### WORK INSTRUCTIONS
Return the lines below that contain "newObj".

### RECORDED DATA
Definition nacos_processDelete (r : Resource) (eventType : DeltaType) : M St unit :=
  if side_matches "providers" (res_Name r) then mret ()
  else if side_matches "consumers" (res_Name r) then processServiceConsumerDelete r eventType
  else processRPCInstanceDelete r eventType.

Definition nacos_ProcessEvent (event : Event) : M St unit :=
  let failed r := NewAssertionError "*v1alpha1.NacosServiceResource" (res_String r) in
  newObj ← lift (expect NacosServiceKind failed (ev_newObj event));
  oldObj ← lift (expect NacosServiceKind failed (ev_oldObj event));
  process_change "nacos service" (biz_new EventError) event newObj oldObj
    (λ r, nacos_processUpsert oldObj r (ev_typ event)) (λ r, nacos_processDelete r (ev_typ event)).
End handlers.
End subscriber.
(** *** A provider's metadata in JSON *)
Definition quote (s : string) : string := String (Ascii.ascii_of_nat 34) s +:+ String (Ascii.ascii_of_nat 34) "".
Definition member (k v : string) : string := quote k +:+ ":" +:+ v.
Definition metadata_text : string :=
  "{" +:+ member "canonicalName" (quote "org.Greeter") +:+ "," +:+
  member "parameters" ("{" +:+ member "application" (quote "shop") +:+ "," +:+ member "version" (quote "1.0") +:+ "}")
  +:+ "," +:+ member "methods" ("[{" +:+ member "name" (quote "hello") +:+ "},null]") +:+ "}".
Definition metadata_node : Resource :=
  node "m1" (ZKMetadataSpec (Some {| zm_NodePath := "/dubbo/metadata/org.Greeter/1.0/provider/shop";
                                     zm_NodeData := metadata_text |})).
Definition report_event : Event := NewResourceChangedEvent Added None (Some metadata_node).
Definition reported_once : queued RefStore.store :=
  act ServiceProviderMetadataKind 4 (metadata_ProcessEvent 1 (λ _, "now") res_Name report_event) (opened start).
Definition greeter : service_id := {| sv_Mesh := "zk"; sv_Name := "org.Greeter"; sv_Version := "1.0"; sv_Group := "" |}.

Lemma report_plain : about_metadata report_event.
Proof.
  intros r [[= <-]|[=]]. split; [done|]. intros s r [= <-]. cbn [zm_NodeData].
  assert (Hd : ServiceCatalog.service_of <$> ToServiceProviderMetadataRes (res_Mesh metadata_node) metadata_text = Some greeter)
    by (vm_compute; reflexivity).
  intros Hr. rewrite Hr in Hd. injection Hd as ->. by split_and!.
Qed.

End ZkMirrorExample.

### RESPONSE AREA
  newObj ← lift (expect NacosServiceKind failed (ev_newObj event));
  process_change "nacos service" (biz_new EventError) event newObj oldObj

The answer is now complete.